# Task brief:
Exact reproduction required: the lines below from the line with "A function of the C" to the line with "Proof. unfold wp, mbind, M_bind.", both ends included, and no others.

# Stored data:
-- Opening Marker --
(* ===== verification/Prelude.v ===== *)
(** * industrial: a verification library for the component framework

    The repository is a framework of components that are looked up by name in a
    repository object and loaded from extensions.  This library models the
    parts that hold its data and its protocols, in the terms of the source, and
    proves what each part promises to the next one.

    ** The program and the files

    - Memory.v: [iHeap] as the class [Allocator] with its laws.  Everything that
      allocates (lists, maps, pools, buffers, JSON values) is proved against it;
      an allocation may fail at any time.  [tracked] counts the requests that an
      allocator refused, so that a theorem can say when a call fails.
    - Mutex.v: core/sync/mutex.cpp [cMutex] and core/repository-2/mutex.cpp, a
      lock that the holder of its handle may take again; interleavings of threads
      are a step relation.
    - Sha1.v: core/mem/sha1.c; [SHA1Context] is the structure of the source,
      [SHA1Input] the streaming entry point, [sha1_spec] the reference.
    - LinkedList.v: core/mem/ll_alg.c at the level of its pointers ([cLlist],
      [linked_list] are wrappers).  LinkedListSpec.v has the abstract list and
      the representation, LinkedListProof.v, LinkedListEdit.v and
      LinkedListIndex.v one refinement lemma per operation, LinkedListTrace.v
      whole clients, which choose their calls by the answers.  ColumnList.v is the
      interface [iLlist] as a class that ll_alg.c is an instance of, and
      [ListGrants] what it says of additions that fail; ListClient.v has the rules
      its clients use.
    - Pool.v: core/mem/pool.cpp; BufferMap.v: core/mem/bmap.cpp; both over
      [ColumnList].
    - HashMap.v, HashMapProof.v: core/mem/map_alg.c at the level of its pointers,
      and its refinement of a finite map; MapObject.v: core/mem/map.cpp [cMap]
      and core/repository-2/map.cpp [hash_map], which put SHA-1 and a mutex
      around it; MapRefusal.v: a record that is not stored is a refused request.
    - RingBuffer.v: core/mem/rb_alg.c, a ring of messages in one block.
    - Str.v, StrEdit.v, WildCmp.v, Format.v: core/additions/str.c - copies and
      searches, edits and divisions of strings, wildcards, [_vsnprintf];
      UrlCodec.v: io/libnet/url-codec.cpp.
    - Socket.v: io/libnet/socket.cpp over a class of system calls; BufferPool.v
      and VarMap.v: what a connection sees of the buffer map and of its two
      maps, with the theorem that [cMap] gives it.
    - HttpParse.v: the scanning loops of io/libnet/http_server_connection.cpp;
      HttpConnection.v: the whole connection, its state machine [process]
      included; HttpConnSpec.v: its invariant; HttpMachine.v, HttpRequest.v,
      HttpResponse.v: its properties.
    - HttpServer.v, HttpServerProof.v: io/libnet/http.cpp, the queue of
      connections, the server thread and the workers.
    - HtContext.v: hypertext/libht/context.c; Json.v: json.c and json.cpp;
      JsonRefusal.v: JSON_MEMORY_ERROR is a refused block and no block is refused
      without it; JsonScan.v, JsonMemory.v, JsonProof.v, JsonContext.v: the parser
      returns, its tree is well formed and owns its blocks, what an error drops is
      whole values; JsonRoundtrip.v: what is written is read back; JsonSelect.v:
      paths.
    - Xml.v: hypertext/libht/xml.c and xml.cpp, over the same context;
      XmlRefusal.v: its errors of memory are refused blocks; XmlRoundtrip.v: what
      is written is read back; XmlSelect.v: paths; XmlDefects.v: documents it takes
      otherwise than one would expect.
    - Zone.v: core/mem/zone.c at the level of its pages and bit maps;
      ZoneBits.v, ZoneRep.v, ZoneProof.v, ZoneFree.v, ZoneDestroy.v: what its
      operations do to the set of objects; ZoneHeap.v: core/mem/zone_heap.cpp and
      core/repository-2/zalloc.cpp, which are instances of [Allocator];
      ZoneContract.v: whole sessions.
    - Repo.v: the state of core/repository-2, base_array.cpp, users.cpp and
      dcs.cpp; LinkMap.v: link_map.cpp; Repository.v: repository.cpp and
      extension.cpp.  RepoInv.v has the invariant - who holds which object -
      and RepoSteps.v, RepoLoops.v, RepoBelow.v, RepoProof.v prove that requests
      and releases keep it; RepoContract.v: the sessions of a client;
      RepoRegistry.v: the registry as a function on maps, and who holds each of
      its keys; RepoPlant.v: when a
      finite system is acyclic, and one that is; RepoDefects.v: scenarios.
    A function of the source keeps its name.  A loop is a [Fixpoint] named after
    its function; a field of a structure is a field of a [Record]; a method of a
    class takes the record of its members.

    ** How code is modelled

    Code that changes state is a function in the monad [M S] below: [None] is
    undefined behaviour or a call that never returns.  [wp] is total correctness
    (the code is defined, returns, and the result is right), [wlp] partial.
    Integers are [Z] with every wrap-around of the source written out.  Memory
    blocks are addresses of an [Allocator]; a C buffer is the list of the bytes
    that can be accessed through a pointer.

    ** What is shown

    Refinement: the list ([linked_list_refinement]), the hash map
    ([cmap_refinement]), [cMap] as its clients see it ([vars_simulate]), the
    zone heaps ([zone_heap_refines]), the ring buffer ([ring_fifo]) behave as their abstract models for every
    program of calls.  Equivalence with a
    reference: [sha1_streaming], [wildcmp_match].
    Invariants of concurrent steps: [mutex_exclusion], [worker_exclusion].
    State machines: [process_step], [event_order], [silent_peer_times_out],
    [dead_peer_closes].  Functional behaviour: [request_parsed],
    [document_sent], [header_sent], [queue_order], [pool_alloc], [bmap_flush],
    [connection_accepted], [json_select_finds], [xml_select_finds],
    [vsnprintf_renders], [registry_newest].  What is meant is said
    without the code's functions: [means] and [renders] of Format.v, [newest] of
    RepoRegistry.v.  Round trips: [url_roundtrip],
    [json_parse_render], [xml_parse_render], [registry_roundtrip].  Memory: [cmap_no_leak], [bmap_uninit],
    [server_shutdown], [json_session_safe], [zone_destroy_exact], [session_safe].  Well-formedness:
    [json_parse_typed].  Where the code does not do what it means to, a theorem
    states what it does ([saturation_is_final], [zone_diverges],
    [json_defects], [select_beside], [long_is_half], [circle_never_returns] and
    others).

    ** Bounds and fuel

    Recursion that is not structural has fuel, and the theorems say the fuel is
    enough: a chain of a hash map has at most as many records as the store
    ([fuel_of]), of which there are less than 2^26 ([MAX_RECORDS]), so that the
    sizes of the table do not wrap; a lock is taken at most 1000 times in a row
    by one holder ([MAX_NEST]), since the counter is 32 bits wide; a request
    header is read in at most one round per byte; a JSON document of [sz] bytes,
    less than 2^28 ([MAX_DOCUMENT]), needs [2 * sz + 4] calls ([parse_fuel]), an XML
    document one round per symbol and one for the end ([xml_fuel]).
    A zone request is at most 2^32 - 4096 bytes ([MAX_ALLOC]) and a zone's chain
    of pages is walked with [chain_fuel].  A request to the repository for a class
    of rank [r] needs [2 * r + 3] nested calls.

    ** Not modelled

    Of the repository: monitoring.cpp, which nothing calls.  Of the core: start-up
    (core/startup), threads, processes, logging and arguments (core/additions),
    events (core/sync/event.cpp) and s2.c are calls to the operating system or
    not built; the templates of core/include.  Of io: libfs (files), net.cpp
    and tcp.cpp (sockets), the client side of HTTP.  gatn, cmd, sync and db are clients of the
    parts above and of the system: command tables, configuration, ODBC calls.
    Examples and tests. *)
From stdpp Require Export base gmap list list_numbers numbers option strings.
From stdpp Require Export ssreflect.
From Stdlib Require Export ZArith Lia.

Set Default Goal Selector "!".
Set Default Proof Using "Type".

Open Scope Z_scope.

(** ** Machine integers

    A w-bit C integer is a [Z]; every place where the code can wrap is written
    with one of these functions (dtype.h: [_u8] ... [_u64], [_s8], [_s32]). *)
Definition u8 (z : Z) : Z := z mod 2 ^ 8.
Definition u16 (z : Z) : Z := z mod 2 ^ 16.
Definition u32 (z : Z) : Z := z mod 2 ^ 32.
Definition u64 (z : Z) : Z := z mod 2 ^ 64.
Definition s8 (z : Z) : Z := (z + 2 ^ 7) mod 2 ^ 8 - 2 ^ 7.
Definition s16 (z : Z) : Z := (z + 2 ^ 15) mod 2 ^ 16 - 2 ^ 15.
Definition s32 (z : Z) : Z := (z + 2 ^ 31) mod 2 ^ 32 - 2 ^ 31.

Definition is_byte (b : Z) : Prop := 0 <= b < 256.
Definition is_u32 (z : Z) : Prop := 0 <= z < 2 ^ 32.
Definition all_bytes (m : list Z) : Prop := Forall is_byte m.

Lemma u8_small z : 0 <= z < 256 -> u8 z = z.
Proof. intros. apply Z.mod_small. lia. Qed.
Lemma u16_small z : 0 <= z < 2 ^ 16 -> u16 z = z.
Proof. intros. by apply Z.mod_small. Qed.
Lemma u32_small z : 0 <= z < 2 ^ 32 -> u32 z = z.
Proof. intros. by apply Z.mod_small. Qed.
Lemma u64_small z : 0 <= z < 2 ^ 64 -> u64 z = z.
Proof. intros. by apply Z.mod_small. Qed.
Lemma s16_small z : 0 <= z < 2 ^ 15 -> s16 z = z.
Proof. intros. unfold s16. rw Z.mod_small; lia. Qed.
Lemma u32_range z : is_u32 (u32 z).
Proof. unfold is_u32, u32. apply Z.mod_pos_bound. lia. Qed.
Lemma u8_range z : is_byte (u8 z).
Proof. unfold is_byte, u8. apply Z.mod_pos_bound. lia. Qed.

Lemma testbit_u32 x i : 0 <= i -> Z.testbit (u32 x) i = (i <? 32) && Z.testbit x i.
Proof.
  intros Hi. unfold u32. destruct (Z.ltb_spec i 32); simpl.
  - apply Z.mod_pow2_bits_low. lia.
  - apply Z.mod_pow2_bits_high. lia.
Qed.

Lemma land_ff b : is_byte b -> Z.land b 0xFF = b.
Proof.
  intros. change 0xFF with (Z.ones 8). rw Z.land_ones; [|lia].
  apply Z.mod_small. unfold is_byte in *. lia.
Qed.

(** ** Stateful code

    A function of the C or C++ code that changes the state [S] and returns an
    [A] is an [M S A]; [None] is undefined behaviour (a NULL or dangling
    dereference, an access out of bounds, a bad free) or a call that never
    returns (a lock taken twice).  [wp] is total correctness: the code is
    defined, returns, and its result satisfies [Q]. *)
Definition M (S A : Type) : Type := S -> option (A * S).

#[global] Instance M_ret {S} : MRet (M S) := fun A a s => Some (a, s).
#[global] Instance M_bind {S} : MBind (M S) := fun A B f m s =>
  match m s with Some (a, s') => f a s' | None => None end.

Definition undefined {S A} : M S A := fun _ => None.
Definition gets {S A} (f : S -> A) : M S A := fun s => Some (f s, s).
Definition modify {S} (f : S -> S) : M S unit := fun s => Some (tt, f s).
Definition lift_opt {S A} (o : option A) : M S A := fun s => (fun a => (a, s)) <$> o.
Definition when {S} (b : bool) (m : M S unit) : M S unit := if b then m else mret tt.

Definition wp {S A} (m : M S A) (s : S) (Q : A -> S -> Prop) : Prop :=
  match m s with Some (a, s') => Q a s' | None => False end.

Section wp_rules.
Context {S : Type}.

Lemma wp_ret {A} (a : A) s (Q : A -> S -> Prop) : Q a s -> wp (mret a) s Q.
Proof. done. Qed.

Lemma wp_bind {A B} (m : M S A) (f : A -> M S B) s Q :
  wp m s (fun a s' => wp (f a) s' Q) -> wp (m ≫= f) s Q.
Proof. unfold wp, mbind, M_bind. by destruct (m s) as [[a s']|]. Qed.

Lemma wp_gets {A} (f : S -> A) s (Q : A -> S -> Prop) : Q (f s) s -> wp (gets f) s Q.
Proof. done. Qed.

Lemma wp_modify (f : S -> S) s (Q : unit -> S -> Prop) : Q tt (f s) -> wp (modify f) s Q.
Proof. done. Qed.

Lemma wp_lift_opt {A} (o : option A) a s (Q : A -> S -> Prop) :
  o = Some a -> Q a s -> wp (lift_opt o) s Q.
Proof. by intros ->. Qed.

Lemma wp_when (b : bool) (m : M S unit) s (Q : unit -> S -> Prop) :
  (b = true -> wp m s Q) -> (b = false -> Q tt s) -> wp (when b m) s Q.
Proof. destruct b; intros H1 H2; [by apply H1|by apply H2]. Qed.

Lemma wp_mono {A} (m : M S A) s (Q Q' : A -> S -> Prop) :
  wp m s Q -> (forall a s', Q a s' -> Q' a s') -> wp m s Q'.
Proof. unfold wp. destruct (m s) as [[a s']|]; auto. Qed.

Lemma wp_run {A} (m : M S A) s (Q : A -> S -> Prop) :
  wp m s Q -> exists a s', m s = Some (a, s') /\ Q a s'.
Proof. unfold wp. destruct (m s) as [[a s']|]; [eauto|done]. Qed.

Lemma wp_intro {A} (m : M S A) s a s' (Q : A -> S -> Prop) :
  m s = Some (a, s') -> Q a s' -> wp m s Q.
Proof. unfold wp. by intros ->. Qed.
End wp_rules.

(** [wlp] is partial correctness, for code whose inputs may leave it undefined
    and for facts about the result of code that is known to return. *)
Definition wlp {S A} (m : M S A) (s : S) (Q : A -> S -> Prop) : Prop :=
  match m s with Some (a, s') => Q a s' | None => True end.

Section wlp_rules.
Context {S : Type}.

Lemma wp_wlp {A} (m : M S A) s Q : wp m s Q -> wlp m s Q.
Proof. unfold wp, wlp. by destruct (m s) as [[a s']|]. Qed.

Lemma wlp_bind {A B} (m : M S A) (f : A -> M S B) s Q :
  wlp m s (fun a s' => wlp (f a) s' Q) -> wlp (m ≫= f) s Q.
Proof. unfold wlp, mbind, M_bind. by destruct (m s) as [[a s']|]. Qed.

Lemma wlp_ret {A} (a : A) s (Q : A -> S -> Prop) : Q a s -> wlp (mret a) s Q.
Proof. done. Qed.

Lemma wlp_mono {A} (m : M S A) s (Q Q' : A -> S -> Prop) :
  wlp m s Q -> (forall a s', Q a s' -> Q' a s') -> wlp m s Q'.
Proof. unfold wlp. destruct (m s) as [[a s']|]; auto. Qed.

Lemma wlp_lift_opt {A} (o : option A) s (Q : A -> S -> Prop) :
  (forall a, o = Some a -> Q a s) -> wlp (lift_opt o) s Q.
Proof. unfold wlp, lift_opt. destruct o; cbn; auto. Qed.

Lemma wp_and {A} (m : M S A) s (P Q : A -> S -> Prop) : wp m s P -> wp m s Q -> wp m s (fun a s' => P a s' /\ Q a s').
Proof. unfold wp. destruct (m s) as [[a s']|]; auto. Qed.

Lemma wp_wlp_and {A} (m : M S A) s (P Q : A -> S -> Prop) :
  wp m s P -> wlp m s Q -> wp m s (fun a s' => P a s' /\ Q a s').
Proof. unfold wp, wlp. destruct (m s) as [[a s']|]; auto. Qed.
Lemma wlp_undefined {A} s (Q : A -> S -> Prop) : wlp undefined s Q.
Proof. done. Qed.
Lemma wlp_gets {A} (f : S -> A) s (Q : A -> S -> Prop) : Q (f s) s -> wlp (gets f) s Q.
Proof. done. Qed.
Lemma wlp_intro {A} (m : M S A) s (Q : A -> S -> Prop) : (forall a s', m s = Some (a, s') -> Q a s') -> wlp m s Q.
Proof. unfold wlp. destruct (m s) as [[a s']|]; auto. Qed.
Lemma wlp_run {A} (m : M S A) s (Q : A -> S -> Prop) a s' : wlp m s Q -> m s = Some (a, s') -> Q a s'.
Proof. unfold wlp. intros Hw E. by rw E in Hw. Qed.
End wlp_rules.

(** One symbolic-execution step on a [wp] goal. *)
Ltac wp_step :=
  lazymatch goal with
  | |- wp (mbind _ _) _ _ => apply wp_bind
  | |- wp (mret _) _ _ => apply wp_ret
  | |- wp (gets _) _ _ => apply wp_gets
  | |- wp (modify _) _ _ => apply wp_modify
  | |- wp (when _ _) _ _ => apply wp_when
  end.
Ltac wp_steps := repeat wp_step.

(** ** Lists *)
Section lists.
Context {A : Type}.
Implicit Types l : list A.

Lemma take_insert_snoc l i x :
  (i < length l)%nat -> take (S i) (<[i:=x]> l) = take i l ++ [x].
Proof.
  intros Hi. rw (take_S_r _ _ x).
  - f_equal. by rw take_insert_ge.
  - by apply list_lookup_insert_eq.
Qed.

Lemma list_lookup_here l i x y : l !! i = Some x -> <[i := y]> l !! i = Some y.
Proof. intros Hi. apply list_lookup_insert_eq. by eapply lookup_lt_Some. Qed.

Lemma list_alter_Some (f : A -> A) l i x : l !! i = Some x -> alter f i l = <[i := f x]> l.
Proof.
  intros Hi. apply list_eq. intros j. destruct (decide (i = j)) as [<-|].
  - by rw list_lookup_alter_eq Hi list_lookup_insert_eq; [|eapply lookup_lt_Some].
  - by rw list_lookup_alter_ne // list_lookup_insert_ne.
Qed.

Lemma fold_left_ext_seq (f g : A -> nat -> A) n k s :
  (forall a t, (n <= t < n + k)%nat -> f a t = g a t) ->
  fold_left f (seq n k) s = fold_left g (seq n k) s.
Proof.
  revert n s. induction k as [|k IH]; intros n s H; [done|]. simpl.
  rw H; [|lia]. apply IH. intros. apply H. lia.
Qed.
End lists.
-- Closing Marker --
# Expected answer:
    A function of the C or C++ code that changes the state [S] and returns an
    [A] is an [M S A]; [None] is undefined behaviour (a NULL or dangling
    dereference, an access out of bounds, a bad free) or a call that never
    returns (a lock taken twice).  [wp] is total correctness: the code is
    defined, returns, and its result satisfies [Q]. *)
Definition M (S A : Type) : Type := S -> option (A * S).

#[global] Instance M_ret {S} : MRet (M S) := fun A a s => Some (a, s).
#[global] Instance M_bind {S} : MBind (M S) := fun A B f m s =>
  match m s with Some (a, s') => f a s' | None => None end.

Definition undefined {S A} : M S A := fun _ => None.
Definition gets {S A} (f : S -> A) : M S A := fun s => Some (f s, s).
Definition modify {S} (f : S -> S) : M S unit := fun s => Some (tt, f s).
Definition lift_opt {S A} (o : option A) : M S A := fun s => (fun a => (a, s)) <$> o.
Definition when {S} (b : bool) (m : M S unit) : M S unit := if b then m else mret tt.

Definition wp {S A} (m : M S A) (s : S) (Q : A -> S -> Prop) : Prop :=
  match m s with Some (a, s') => Q a s' | None => False end.

Section wp_rules.
Context {S : Type}.

Lemma wp_ret {A} (a : A) s (Q : A -> S -> Prop) : Q a s -> wp (mret a) s Q.
Proof. done. Qed.

Lemma wp_bind {A B} (m : M S A) (f : A -> M S B) s Q :
  wp m s (fun a s' => wp (f a) s' Q) -> wp (m ≫= f) s Q.
Proof. unfold wp, mbind, M_bind. by destruct (m s) as [[a s']|]. Qed.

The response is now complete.